=== Task directions ===
Exactly the lines from the top of the records below through the one containing "In Omega_h these" must be set down, with no line added or dropped.

=== Data records ===
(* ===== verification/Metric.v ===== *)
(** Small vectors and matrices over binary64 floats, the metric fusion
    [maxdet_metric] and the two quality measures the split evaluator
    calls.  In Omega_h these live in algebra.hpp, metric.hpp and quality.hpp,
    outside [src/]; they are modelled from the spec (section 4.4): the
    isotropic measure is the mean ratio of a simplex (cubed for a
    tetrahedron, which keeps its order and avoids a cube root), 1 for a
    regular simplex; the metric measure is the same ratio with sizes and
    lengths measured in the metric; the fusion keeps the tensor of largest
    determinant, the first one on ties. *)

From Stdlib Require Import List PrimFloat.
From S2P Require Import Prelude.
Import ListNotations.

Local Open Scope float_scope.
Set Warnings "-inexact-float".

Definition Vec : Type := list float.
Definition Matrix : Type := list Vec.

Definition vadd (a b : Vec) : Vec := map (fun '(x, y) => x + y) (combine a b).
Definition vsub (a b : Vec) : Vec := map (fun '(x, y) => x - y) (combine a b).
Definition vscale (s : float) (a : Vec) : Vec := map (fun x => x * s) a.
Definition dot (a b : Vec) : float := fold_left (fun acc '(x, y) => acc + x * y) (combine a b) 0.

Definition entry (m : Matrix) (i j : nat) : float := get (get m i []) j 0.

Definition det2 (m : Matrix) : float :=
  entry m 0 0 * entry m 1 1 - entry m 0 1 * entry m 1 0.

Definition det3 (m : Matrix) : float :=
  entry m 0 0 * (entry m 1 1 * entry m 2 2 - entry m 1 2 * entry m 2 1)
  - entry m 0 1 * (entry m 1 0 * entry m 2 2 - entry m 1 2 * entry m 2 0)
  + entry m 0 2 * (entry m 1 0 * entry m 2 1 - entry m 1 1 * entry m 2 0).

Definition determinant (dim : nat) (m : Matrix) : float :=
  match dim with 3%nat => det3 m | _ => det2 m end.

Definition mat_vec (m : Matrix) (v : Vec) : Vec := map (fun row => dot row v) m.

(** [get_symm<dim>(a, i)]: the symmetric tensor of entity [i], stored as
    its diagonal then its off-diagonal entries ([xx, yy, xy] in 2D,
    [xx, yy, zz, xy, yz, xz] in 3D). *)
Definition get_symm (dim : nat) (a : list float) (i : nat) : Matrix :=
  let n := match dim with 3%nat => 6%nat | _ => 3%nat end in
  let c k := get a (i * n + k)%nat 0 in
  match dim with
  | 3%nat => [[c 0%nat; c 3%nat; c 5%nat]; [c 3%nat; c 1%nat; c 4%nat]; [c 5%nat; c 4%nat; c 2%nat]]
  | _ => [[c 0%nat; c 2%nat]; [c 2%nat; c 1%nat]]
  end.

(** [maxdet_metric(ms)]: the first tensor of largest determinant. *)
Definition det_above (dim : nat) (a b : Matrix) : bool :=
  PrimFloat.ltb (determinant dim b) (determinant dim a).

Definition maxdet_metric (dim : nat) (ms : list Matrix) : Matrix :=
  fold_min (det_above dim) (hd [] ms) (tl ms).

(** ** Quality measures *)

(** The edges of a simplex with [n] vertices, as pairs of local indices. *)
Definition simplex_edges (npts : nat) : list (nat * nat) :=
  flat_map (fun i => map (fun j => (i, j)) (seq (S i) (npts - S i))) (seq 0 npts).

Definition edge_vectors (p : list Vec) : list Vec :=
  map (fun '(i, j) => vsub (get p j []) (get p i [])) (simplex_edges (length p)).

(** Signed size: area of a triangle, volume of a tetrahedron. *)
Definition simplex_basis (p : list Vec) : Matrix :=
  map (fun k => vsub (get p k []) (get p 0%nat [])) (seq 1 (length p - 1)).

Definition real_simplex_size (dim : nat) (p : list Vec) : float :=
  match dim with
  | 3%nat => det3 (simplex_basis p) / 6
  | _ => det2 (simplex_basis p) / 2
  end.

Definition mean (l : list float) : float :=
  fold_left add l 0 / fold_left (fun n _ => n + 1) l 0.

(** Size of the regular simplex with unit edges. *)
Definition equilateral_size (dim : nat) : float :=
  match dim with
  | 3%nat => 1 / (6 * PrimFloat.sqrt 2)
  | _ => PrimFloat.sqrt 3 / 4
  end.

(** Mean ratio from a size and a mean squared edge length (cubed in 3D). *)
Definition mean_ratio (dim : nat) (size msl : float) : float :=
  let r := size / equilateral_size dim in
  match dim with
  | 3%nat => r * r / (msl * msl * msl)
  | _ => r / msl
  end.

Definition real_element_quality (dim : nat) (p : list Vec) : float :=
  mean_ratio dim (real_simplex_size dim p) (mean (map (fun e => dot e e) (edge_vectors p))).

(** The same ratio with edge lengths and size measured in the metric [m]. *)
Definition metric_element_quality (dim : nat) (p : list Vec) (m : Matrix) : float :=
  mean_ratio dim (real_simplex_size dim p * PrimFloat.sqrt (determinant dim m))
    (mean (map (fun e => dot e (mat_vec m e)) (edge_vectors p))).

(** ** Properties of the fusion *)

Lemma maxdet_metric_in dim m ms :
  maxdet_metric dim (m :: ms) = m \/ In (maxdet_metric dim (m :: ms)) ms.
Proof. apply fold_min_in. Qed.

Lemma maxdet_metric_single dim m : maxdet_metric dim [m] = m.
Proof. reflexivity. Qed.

=== Solution for this problem ===
(* ===== verification/Metric.v ===== *)
(** Small vectors and matrices over binary64 floats, the metric fusion
    [maxdet_metric] and the two quality measures the split evaluator
    calls.  In Omega_h these live in algebra.hpp, metric.hpp and quality.hpp,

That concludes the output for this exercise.